Thursday, August 11, 2016


To Mike and Dave, they think they've made all their family gatherings better parties, but to their parents, and admittedly to reality, these brothers, played by Zac Efron and Adam Devine, have actually ruined all of the family events they've participated in for their wild party style. So when it's their sister Jaine's (Sugar Lyn Beard) turn to get married, the family is taking no risks: Mike and Dave are to bring dates to the wedding in order to be kept at bay. That's when Alice (Anna Kendrick) and Tatiana (Aubrey Plaza) put on the facade of being nice, ordinary girls to score a free weekend in Hawaii after discovering an advert from the two brothers. Yet when the chaotic spirits of both pairs start to explode, an apparently normal weekend turns into a ludicrous series of events.

Mike And Dave Need Wedding Dates has good and charismatic leads, with natural comedic timing and an appropriately funny cast built around them with a script that has some effortlessly funny gags working. Yet, a fair amount of laughs are not enough to surmount the film's lack of heart, which often transpires into both annoying and unmotivated sequences and humor which is close to being mean spirited.

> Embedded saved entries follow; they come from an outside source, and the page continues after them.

(* ===== verification/GateSpec.v ===== *)
(** The gates against operators on lists of bits: what a gate holds as the lists at its ports,
    what an arrival does to them, and the output as a function of them. *)
From S2P Require Import Prelude MachineWord VvpBit VvpVector4 VvpSlice WordArith VvpArith VvpVector2 VvpCompare.
From S2P Require Import BitList VvpFunctor WordDiv VThread VThreadSpec VThreadParts VThreadIndex VThreadDiv VThreadMod Gates.

(** * Vectors and lists *)

Lemma eeq_vec a b l r : vec_is a l -> vec_is b r -> eeq a b = bool_decide (l = r).
Proof.
  intros Ha Hb. destruct (eeq a b) eqn:E; symmetry.
  - apply eeq_spec in E; [|apply Ha|apply Hb]. apply bool_decide_eq_true. destruct Ha as [_ <-], Hb as [_ <-].
    destruct E as [Hs HE]. unfold bits_of. rewrite Hs. apply map_seq_ext. intros i Hi. by apply HE.
  - apply bool_decide_eq_false. intros ->. assert (eeq a b = true); [|congruence].
    apply eeq_spec; [apply Ha|apply Hb|]. by apply (vec_is_same _ _ r).
Qed.

Lemma set_vec_changes v adr that l m :
  vec_is v l -> vec_is that m -> (0 < length m)%nat -> (adr + length m <= length l)%nat ->
  exists r d, set_vec v adr that = Some (r, d) /\ vec_is r (overwrite adr m l) /\ (d = false -> overwrite adr m l = l).
Proof.
  intros Hv Ht H0 Ha. destruct (set_vec_is v adr that l m Hv Ht H0 Ha) as (r & d & E & Hr). exists r, d. split_and!; [done|done|].
  intros ->. rewrite <- (vec_is_size _ _ Ht), <- (vec_is_size _ _ Hv) in *.
  destruct (set_vec_spec v adr that (vec_is_wf _ _ Hv) (vec_is_wf _ _ Ht) H0 Ha) as (r' & d' & E' & _ & Hd).
  rewrite E in E'. injection E' as <- <-. destruct Hr as [Wr Br], Hv as [Wv Bv].
  assert (HS : eeq r v = true).
  { destruct (eeq r v) eqn:EE; [done|]. exfalso. assert (false = true); [|done]. apply Hd. intros HS.
    apply (eeq_spec r v Wr Wv) in HS. congruence. }
  rewrite (eeq_vec r v _ _ (conj Wr Br) (conj Wv Bv)) in HS. by apply bool_decide_eq_true in HS.
Qed.

(** An empty vector changes nothing wherever it is written. *)
Lemma set_vec_empty v adr that : wf4 v -> size that = 0%nat -> (adr < size v)%nat -> set_vec v adr that = Some (v, false).
Proof.
  intros Hv H0 Ha. unfold set_vec, set_vec_plane. rewrite H0, (proj2 (Nat.leb_le _ _)) by lia.
  assert (HM : forall k, (k < W)%nat -> Z.land (low_mask (k + 0)) (wnot (wmask k)) = 0).
  { intros k Hk. unfold low_mask. rewrite Nat.add_0_r, (proj2 (Nat.leb_gt _ _)) by done.
    apply Z.bits_inj'. intros j Hj. rewrite Z.land_spec, Z.bits_0. destruct (Z.ltb_spec j (Z.of_nat W)) as [H|H].
    - replace j with (Z.of_nat (Z.to_nat j)) by lia. fold (tb (wmask k) (Z.to_nat j)) (tb (wnot (wmask k)) (Z.to_nat j)).
      rewrite tb_wnot, (proj2 (Nat.ltb_lt _ _)) by (apply wmask_word || lia). by destruct (tb _ _).
    - rewrite (wmask_eq k), Z.sub_1_r, <- Z.ones_equiv, Z.ones_spec_high by lia. done. }
  assert (HP : forall p ws src, put 0 (Z.land src 0) p (ws, false) = (ws, false)).
  { intros p ws src. unfold put. by rewrite !Z.land_0_r. }
  destruct v as [n a b]. cbn [size abits bbits] in *. destruct (Nat.leb_spec n W) as [Hn|Hn].
  - unfold set_vec_short. rewrite HM by lia. by rewrite !HP.
  - unfold set_vec_short_source. pose proof (Nat.mod_upper_bound adr W ltac:(done)). rewrite HM by lia. rewrite !HP.
    rewrite Nat.add_0_r, (proj2 (Nat.ltb_ge _ _)) by lia. done.
Qed.

(** * Classes *)

Inductive gate_class := CBoolean (t : boolean_type) | CBuf | CNot | CMuxz | CPart (base_ wid_ : nat).

Definition class_of (g : gate) : gate_class :=
  match g with
  | Boolean t _ => CBoolean t | Buf _ => CBuf | Not _ => CNot | Muxz _ => CMuxz | PartSa b w _ => CPart b w
  end.

(** A gate of a net of [n] bits as its constructor leaves it. *)
Definition gate_new (n : nat) (c : gate_class) : gate :=
  match c with
  | CBoolean t => Boolean t (boolean_new n)
  | CBuf => Buf (vec4_fill n BIT4_Z) | CNot => Not (vec4_fill n BIT4_Z)
  | CMuxz => Muxz (muxz_new n) | CPart b w => PartSa b w (vec4_fill 0 BIT4_X)
  end.

Definition class_fits (n : nat) (c : gate_class) : Prop :=
  match c with
  | CBoolean Equiv | CBoolean Impl => n = 1%nat
  | CPart b w => (0 < w)%nat /\ (b + w <= n)%nat
  | _ => True
  end.

(** The ports and their widths. *)
Definition class_ports (c : gate_class) : nat :=
  match c with CBoolean _ => 4 | CBuf | CNot | CPart _ _ => 1 | CMuxz => 3 end.
Definition port_width (n : nat) (c : gate_class) (port : nat) : nat :=
  match c, port with CMuxz, 2%nat => 1 | _, _ => n end.
Definition new_inputs (n : nat) (c : gate_class) : list (list vvp_bit4_t) :=
  map (fun p => replicate (port_width n c p) BIT4_Z) (seq 0 (class_ports c)).

(** The output as a function of the lists at the ports. *)
Definition inverted (invert_ : bool) (l : list vvp_bit4_t) : list vvp_bit4_t := if invert_ then map bit4_not l else l.

Definition over_inputs (f : vvp_bit4_t -> vvp_bit4_t -> vvp_bit4_t) (ins : list (list vvp_bit4_t)) : list vvp_bit4_t :=
  fold_left (bv_map2 f) (drop 1 ins) (nth 0 ins []).

Definition gate_out (c : gate_class) (ins : list (list vvp_bit4_t)) : list vvp_bit4_t :=
  let port p := nth p ins [] in
  match c with
  | CBoolean (And i) => inverted i (over_inputs bit4_and ins)
  | CBoolean (Or i) => inverted i (over_inputs bit4_or ins)
  | CBoolean (Xor i) => inverted i (over_inputs bit4_xor ins)
  | CBoolean Equiv => bv_map2 (fun a b => bit4_not (bit4_xor a b)) (port 0%nat) (port 1%nat)
  | CBoolean Impl => bv_map2 (fun a b => bit4_or (bit4_not a) b) (port 0%nat) (port 1%nat)
  | CBuf => map bit4_z2x (port 0%nat)
  | CNot => map bit4_not (port 0%nat)
  | CMuxz =>
      match port 2%nat with
      | [BIT4_0] => port 0%nat
      | [BIT4_1] => port 1%nat
      | _ => bv_map2 bit_blend (port 0%nat) (port 1%nat)
      end
  | CPart b w => take w (drop b (port 0%nat))
  end.

(** What arrives: a vector for the whole of a port, or a part of it; other ports than the
    class's own are ignored, or cannot be connected. *)
Definition port_ok (c : gate_class) (port : nat) : Prop :=
  match c with CBoolean _ => (port < 4)%nat | CPart _ _ => port = 0%nat | _ => True end.

Definition arrival_ok (n : nat) (c : gate_class) (a : arrival) : Prop :=
  match a with
  | Whole port bit => port_ok c port /\ wf4 bit /\ ((port < class_ports c)%nat -> size bit = port_width n c port)
  | Part port bit base wid vwid =>
      port_ok c port /\ wf4 bit /\ size bit = wid /\ (0 < wid)%nat /\ (base + wid <= vwid)%nat /\
      ((port < class_ports c)%nat -> vwid = port_width n c port)
  end.

Definition arrive_at (a : arrival) (ins : list (list vvp_bit4_t)) : list (list vvp_bit4_t) :=
  match a with
  | Whole port bit => <[port := bits_of bit]> ins
  | Part port bit base _ _ => alter (overwrite base (bits_of bit)) port ins
  end.

(** * What a gate holds *)

Definition sel_of (b : vvp_bit4_t) : sel_type :=
  match b with BIT4_0 => SEL_PORT0 | BIT4_1 => SEL_PORT1 | _ => SEL_BOTH end.

Definition holds_one (n : nat) (v : vvp_vector4_t) (ins : list (list vvp_bit4_t)) : Prop :=
  exists l, ins = [l] /\ vec_is v l /\ length l = n.

Definition gate_holds (n : nat) (g : gate) (ins : list (list vvp_bit4_t)) : Prop :=
  match g with
  | Boolean _ i => length i = 4%nat /\ Forall2 vec_is i ins /\ Forall (fun l => length l = n) ins
  | Buf i | Not i => holds_one n i ins
  | Muxz m => exists a b s, ins = [a; b; [s]] /\ vec_is (a_ m) a /\ vec_is (b_ m) b /\ length a = n /\ length b = n /\ select_ m = sel_of s
  | PartSa base wid val => exists l, ins = [l] /\ length l = n /\
      (vec_is val (take wid (drop base l)) \/ (val = vec4_fill 0 BIT4_X /\ l = replicate n BIT4_Z))
  end.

What severely lacks from the film is a fresh and interesting comedic voice. As much as you feel the director's passion, I couldn't help but feel very cold about the style and visual choices the film makes. It is directed with almost no life, it doesn't feel alive and breathing, the shot choice is for the majority so basic it made my head ache at some point. There aren't any passages in the film where you feel inspired filmmaking and character or story being given a chance to flow. The editing is very mechanical and brings the film into feeling more like a series of gags, which might be occasionally good, but lack any kind of drive given the very predictable and clich├ęd script.

Still, there's no denying the talent almost everybody has for comedy and even when handed what for most is very average material they manage to elevate it and thanks to what is sure to be a lot of improvisation they make the scenes that work, work really well and transcend what are otherwise deeply problematic character development elements. Efron's career has lately been all about these R-rated comedies and I have to admit I am one who really enjoys his effort in these: he is a great screen presence and always brings a palpable irony to the scenes. Adam Devine at this point is an enigma for me, I have no idea where he'll go in the future, that is because he has some really borderline annoying stuff here, but I don't know if it's thanks to him or the gag in itself I was never brought to a breaking point. I enjoyed probably all of his beats and he had many different ones to bring alive, succeeding in all of that variety.

What is frustrating about the movie is how standard it feels and how much everything around it is striving to be better, but what we end up is this basic studio comedy that goes through every single beat we except and leaves the audience with little passion at all. The premise is right, the talent behind cast well, the script is trying to go to fresh places occasionally, but there is an incredible aura of average all around that simply flattens the film to the point of annoyance. Not to mention the ridiculous quantity of screeching women all over the place that had me almost covering my ears.

Mike And Dave Need Wedding Dates is a film that delivers some good and at times great laughs thus succeeding a laugh prompter, yet a comedy film it lacks any depth of character or story to make it live any further than its closing credits unfortunately.